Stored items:
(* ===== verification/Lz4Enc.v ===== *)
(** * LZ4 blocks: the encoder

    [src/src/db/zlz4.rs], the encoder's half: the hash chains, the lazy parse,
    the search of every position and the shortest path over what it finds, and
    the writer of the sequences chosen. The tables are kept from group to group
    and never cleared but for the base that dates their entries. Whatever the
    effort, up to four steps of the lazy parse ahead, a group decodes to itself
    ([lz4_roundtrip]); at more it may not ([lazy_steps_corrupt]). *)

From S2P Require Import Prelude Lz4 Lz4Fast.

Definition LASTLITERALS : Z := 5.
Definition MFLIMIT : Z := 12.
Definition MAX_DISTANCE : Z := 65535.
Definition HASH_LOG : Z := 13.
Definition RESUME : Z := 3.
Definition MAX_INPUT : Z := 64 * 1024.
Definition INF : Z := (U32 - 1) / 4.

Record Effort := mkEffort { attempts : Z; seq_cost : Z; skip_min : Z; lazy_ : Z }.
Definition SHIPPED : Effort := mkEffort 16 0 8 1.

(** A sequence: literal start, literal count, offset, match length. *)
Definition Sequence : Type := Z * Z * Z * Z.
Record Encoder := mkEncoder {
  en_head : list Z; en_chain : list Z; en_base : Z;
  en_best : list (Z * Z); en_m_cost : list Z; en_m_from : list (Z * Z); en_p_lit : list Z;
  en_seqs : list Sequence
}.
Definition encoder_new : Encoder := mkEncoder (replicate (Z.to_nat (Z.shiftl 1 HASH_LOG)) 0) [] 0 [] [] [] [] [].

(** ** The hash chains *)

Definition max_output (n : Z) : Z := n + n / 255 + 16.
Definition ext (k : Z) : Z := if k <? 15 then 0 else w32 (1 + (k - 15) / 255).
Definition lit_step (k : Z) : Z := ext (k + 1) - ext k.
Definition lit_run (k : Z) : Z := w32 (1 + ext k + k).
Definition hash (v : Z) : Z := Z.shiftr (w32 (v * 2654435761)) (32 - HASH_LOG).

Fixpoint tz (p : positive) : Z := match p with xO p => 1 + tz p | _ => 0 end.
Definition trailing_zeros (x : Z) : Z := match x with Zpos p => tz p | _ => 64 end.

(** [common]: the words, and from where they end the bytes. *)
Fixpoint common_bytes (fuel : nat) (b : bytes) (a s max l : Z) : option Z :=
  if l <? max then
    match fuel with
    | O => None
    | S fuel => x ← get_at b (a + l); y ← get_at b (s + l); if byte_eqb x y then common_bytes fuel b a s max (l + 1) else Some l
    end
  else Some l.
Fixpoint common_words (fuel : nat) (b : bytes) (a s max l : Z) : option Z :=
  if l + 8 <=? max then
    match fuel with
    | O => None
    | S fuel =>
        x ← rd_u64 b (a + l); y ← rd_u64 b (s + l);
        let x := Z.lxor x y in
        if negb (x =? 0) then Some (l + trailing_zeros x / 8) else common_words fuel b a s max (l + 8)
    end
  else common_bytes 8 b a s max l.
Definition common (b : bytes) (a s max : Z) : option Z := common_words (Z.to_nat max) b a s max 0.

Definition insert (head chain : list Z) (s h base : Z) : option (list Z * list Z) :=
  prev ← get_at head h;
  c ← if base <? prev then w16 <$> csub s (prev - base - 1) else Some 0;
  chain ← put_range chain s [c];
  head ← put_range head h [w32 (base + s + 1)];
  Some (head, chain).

...

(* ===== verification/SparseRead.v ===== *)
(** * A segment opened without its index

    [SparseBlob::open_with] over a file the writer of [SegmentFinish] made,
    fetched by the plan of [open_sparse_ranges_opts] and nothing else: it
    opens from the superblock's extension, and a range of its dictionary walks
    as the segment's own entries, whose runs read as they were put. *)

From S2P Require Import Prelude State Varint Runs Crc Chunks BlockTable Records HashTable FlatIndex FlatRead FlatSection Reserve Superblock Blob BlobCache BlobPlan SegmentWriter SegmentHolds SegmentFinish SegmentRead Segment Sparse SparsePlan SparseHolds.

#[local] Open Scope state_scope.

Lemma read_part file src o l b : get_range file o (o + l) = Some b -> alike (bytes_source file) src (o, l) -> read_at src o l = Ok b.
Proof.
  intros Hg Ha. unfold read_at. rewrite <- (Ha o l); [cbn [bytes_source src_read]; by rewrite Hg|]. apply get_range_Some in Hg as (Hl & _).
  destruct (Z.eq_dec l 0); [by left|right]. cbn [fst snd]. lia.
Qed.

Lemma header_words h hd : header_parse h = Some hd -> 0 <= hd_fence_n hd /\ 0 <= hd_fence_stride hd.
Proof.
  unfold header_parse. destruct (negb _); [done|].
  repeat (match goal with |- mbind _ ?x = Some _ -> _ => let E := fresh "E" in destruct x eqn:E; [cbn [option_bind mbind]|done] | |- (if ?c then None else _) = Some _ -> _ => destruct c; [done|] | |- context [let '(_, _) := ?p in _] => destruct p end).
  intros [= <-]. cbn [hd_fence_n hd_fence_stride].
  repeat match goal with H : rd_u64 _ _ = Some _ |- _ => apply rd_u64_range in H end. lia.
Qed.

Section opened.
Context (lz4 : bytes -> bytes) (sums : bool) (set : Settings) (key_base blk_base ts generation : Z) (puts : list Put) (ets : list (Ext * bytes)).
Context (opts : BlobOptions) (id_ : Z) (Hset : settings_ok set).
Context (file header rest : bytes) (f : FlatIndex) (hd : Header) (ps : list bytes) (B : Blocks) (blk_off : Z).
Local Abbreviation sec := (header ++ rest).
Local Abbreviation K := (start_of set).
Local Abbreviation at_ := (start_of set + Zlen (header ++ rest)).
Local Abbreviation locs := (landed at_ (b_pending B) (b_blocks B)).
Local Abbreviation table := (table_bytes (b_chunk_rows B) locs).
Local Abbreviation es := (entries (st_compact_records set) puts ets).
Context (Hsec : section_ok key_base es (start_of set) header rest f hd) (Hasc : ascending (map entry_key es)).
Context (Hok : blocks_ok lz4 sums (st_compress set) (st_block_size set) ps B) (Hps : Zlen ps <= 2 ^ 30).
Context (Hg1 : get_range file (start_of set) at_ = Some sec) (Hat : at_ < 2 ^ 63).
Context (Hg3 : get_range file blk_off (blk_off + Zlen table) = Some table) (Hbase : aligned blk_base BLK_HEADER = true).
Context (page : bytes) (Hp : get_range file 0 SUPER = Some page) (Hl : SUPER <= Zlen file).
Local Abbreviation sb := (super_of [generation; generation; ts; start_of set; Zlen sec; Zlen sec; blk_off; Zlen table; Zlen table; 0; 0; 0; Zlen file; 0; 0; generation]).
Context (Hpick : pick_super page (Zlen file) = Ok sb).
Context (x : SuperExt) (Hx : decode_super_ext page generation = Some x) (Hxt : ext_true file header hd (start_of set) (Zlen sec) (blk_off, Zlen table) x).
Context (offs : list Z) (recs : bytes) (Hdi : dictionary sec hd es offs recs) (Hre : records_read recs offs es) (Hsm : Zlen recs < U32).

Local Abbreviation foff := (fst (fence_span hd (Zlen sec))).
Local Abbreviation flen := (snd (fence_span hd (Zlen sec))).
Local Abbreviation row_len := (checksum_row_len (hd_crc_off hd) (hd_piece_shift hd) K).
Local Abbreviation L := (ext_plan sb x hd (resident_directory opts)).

==

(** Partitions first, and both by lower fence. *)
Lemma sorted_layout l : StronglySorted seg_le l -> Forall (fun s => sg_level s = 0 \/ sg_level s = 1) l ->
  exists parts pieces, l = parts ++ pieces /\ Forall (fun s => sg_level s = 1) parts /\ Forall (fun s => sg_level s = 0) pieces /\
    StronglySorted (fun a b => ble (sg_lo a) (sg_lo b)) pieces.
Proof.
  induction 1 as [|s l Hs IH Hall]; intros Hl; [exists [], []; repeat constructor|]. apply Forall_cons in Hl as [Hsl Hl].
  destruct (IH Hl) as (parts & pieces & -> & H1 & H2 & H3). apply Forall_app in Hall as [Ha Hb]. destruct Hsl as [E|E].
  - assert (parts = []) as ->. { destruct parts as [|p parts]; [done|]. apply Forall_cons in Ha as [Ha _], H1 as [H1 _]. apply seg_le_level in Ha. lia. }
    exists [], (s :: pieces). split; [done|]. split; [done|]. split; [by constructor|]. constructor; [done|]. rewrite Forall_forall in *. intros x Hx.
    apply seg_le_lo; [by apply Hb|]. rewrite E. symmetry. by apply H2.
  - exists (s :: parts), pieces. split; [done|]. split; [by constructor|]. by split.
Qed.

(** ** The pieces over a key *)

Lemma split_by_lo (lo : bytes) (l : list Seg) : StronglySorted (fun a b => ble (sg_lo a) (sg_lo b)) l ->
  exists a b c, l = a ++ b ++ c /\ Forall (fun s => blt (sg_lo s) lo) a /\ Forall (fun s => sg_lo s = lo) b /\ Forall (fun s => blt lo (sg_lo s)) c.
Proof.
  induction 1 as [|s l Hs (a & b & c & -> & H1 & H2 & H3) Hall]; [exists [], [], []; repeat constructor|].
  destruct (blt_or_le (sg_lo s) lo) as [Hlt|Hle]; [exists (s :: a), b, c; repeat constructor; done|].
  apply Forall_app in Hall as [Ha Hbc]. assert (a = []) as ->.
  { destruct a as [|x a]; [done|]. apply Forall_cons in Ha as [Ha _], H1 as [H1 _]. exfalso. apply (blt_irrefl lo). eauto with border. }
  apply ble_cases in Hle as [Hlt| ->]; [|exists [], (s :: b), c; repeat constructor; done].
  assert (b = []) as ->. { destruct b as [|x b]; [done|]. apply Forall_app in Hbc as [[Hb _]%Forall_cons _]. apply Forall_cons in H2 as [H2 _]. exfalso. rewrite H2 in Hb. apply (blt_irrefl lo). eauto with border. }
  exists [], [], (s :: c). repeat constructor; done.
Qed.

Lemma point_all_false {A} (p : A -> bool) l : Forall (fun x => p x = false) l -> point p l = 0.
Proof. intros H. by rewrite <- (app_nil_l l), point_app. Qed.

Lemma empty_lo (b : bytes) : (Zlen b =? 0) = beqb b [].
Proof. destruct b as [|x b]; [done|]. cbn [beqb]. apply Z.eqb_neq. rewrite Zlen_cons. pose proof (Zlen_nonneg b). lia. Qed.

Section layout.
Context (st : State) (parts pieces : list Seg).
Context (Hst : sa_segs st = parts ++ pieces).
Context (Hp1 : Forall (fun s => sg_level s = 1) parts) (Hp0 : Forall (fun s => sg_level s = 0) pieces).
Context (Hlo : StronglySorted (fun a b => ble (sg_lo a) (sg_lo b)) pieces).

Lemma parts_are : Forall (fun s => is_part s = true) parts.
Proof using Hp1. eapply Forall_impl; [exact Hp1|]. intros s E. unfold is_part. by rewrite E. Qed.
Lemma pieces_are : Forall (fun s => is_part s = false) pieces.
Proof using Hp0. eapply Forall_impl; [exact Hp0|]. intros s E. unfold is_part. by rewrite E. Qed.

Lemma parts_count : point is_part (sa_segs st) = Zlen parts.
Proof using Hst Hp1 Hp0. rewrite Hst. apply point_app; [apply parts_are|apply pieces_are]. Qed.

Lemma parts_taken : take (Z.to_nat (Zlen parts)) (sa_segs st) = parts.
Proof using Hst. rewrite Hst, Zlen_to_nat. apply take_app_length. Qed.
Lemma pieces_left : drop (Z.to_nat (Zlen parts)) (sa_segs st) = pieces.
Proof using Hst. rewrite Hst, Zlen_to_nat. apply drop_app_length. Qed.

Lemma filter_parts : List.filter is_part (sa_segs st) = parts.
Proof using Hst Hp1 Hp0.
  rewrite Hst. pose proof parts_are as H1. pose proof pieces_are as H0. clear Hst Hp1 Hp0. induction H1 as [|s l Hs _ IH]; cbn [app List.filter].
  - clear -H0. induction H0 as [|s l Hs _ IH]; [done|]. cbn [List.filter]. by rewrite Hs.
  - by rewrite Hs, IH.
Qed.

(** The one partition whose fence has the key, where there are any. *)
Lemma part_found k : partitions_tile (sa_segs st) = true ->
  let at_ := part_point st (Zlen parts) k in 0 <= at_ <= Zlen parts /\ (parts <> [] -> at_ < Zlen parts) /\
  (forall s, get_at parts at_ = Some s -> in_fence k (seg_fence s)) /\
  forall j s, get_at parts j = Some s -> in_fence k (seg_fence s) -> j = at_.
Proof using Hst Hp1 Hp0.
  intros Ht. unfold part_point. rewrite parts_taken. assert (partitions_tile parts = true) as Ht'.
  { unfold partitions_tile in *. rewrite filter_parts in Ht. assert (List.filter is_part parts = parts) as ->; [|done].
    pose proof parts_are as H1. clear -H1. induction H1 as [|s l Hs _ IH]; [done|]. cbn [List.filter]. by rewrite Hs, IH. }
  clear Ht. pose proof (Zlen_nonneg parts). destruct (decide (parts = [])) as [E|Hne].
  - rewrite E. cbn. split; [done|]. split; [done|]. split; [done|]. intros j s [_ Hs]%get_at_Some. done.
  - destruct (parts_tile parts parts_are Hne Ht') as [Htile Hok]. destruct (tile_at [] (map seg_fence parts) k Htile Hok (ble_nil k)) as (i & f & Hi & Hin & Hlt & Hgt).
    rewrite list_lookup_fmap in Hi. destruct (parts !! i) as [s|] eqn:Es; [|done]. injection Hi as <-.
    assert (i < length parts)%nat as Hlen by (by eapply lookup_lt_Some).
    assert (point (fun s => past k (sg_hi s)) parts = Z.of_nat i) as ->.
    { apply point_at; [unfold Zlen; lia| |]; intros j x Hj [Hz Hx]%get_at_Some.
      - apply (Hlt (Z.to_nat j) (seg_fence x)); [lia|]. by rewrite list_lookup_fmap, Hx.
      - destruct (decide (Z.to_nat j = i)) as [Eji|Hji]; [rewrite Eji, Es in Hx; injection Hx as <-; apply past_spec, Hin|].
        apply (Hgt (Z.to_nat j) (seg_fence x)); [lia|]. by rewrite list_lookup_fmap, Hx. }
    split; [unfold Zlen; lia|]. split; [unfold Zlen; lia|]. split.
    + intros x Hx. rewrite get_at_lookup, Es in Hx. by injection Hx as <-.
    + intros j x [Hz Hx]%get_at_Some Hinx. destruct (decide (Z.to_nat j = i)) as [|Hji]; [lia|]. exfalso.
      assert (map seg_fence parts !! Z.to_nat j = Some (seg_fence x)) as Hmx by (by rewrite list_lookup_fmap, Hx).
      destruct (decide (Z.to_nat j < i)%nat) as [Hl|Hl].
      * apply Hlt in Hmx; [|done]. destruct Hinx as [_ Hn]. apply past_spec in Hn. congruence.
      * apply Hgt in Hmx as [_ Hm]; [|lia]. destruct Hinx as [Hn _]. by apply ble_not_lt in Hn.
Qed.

WHAT TO DO - Search the entries for the string "negb" and return each line where it turns up.

SOLUTION FOR THIS PROBLEM -
        if negb (x =? 0) then Some (l + trailing_zeros x / 8) else common_words fuel b a s max (l + 8)
  unfold header_parse. destruct (negb _); [done|].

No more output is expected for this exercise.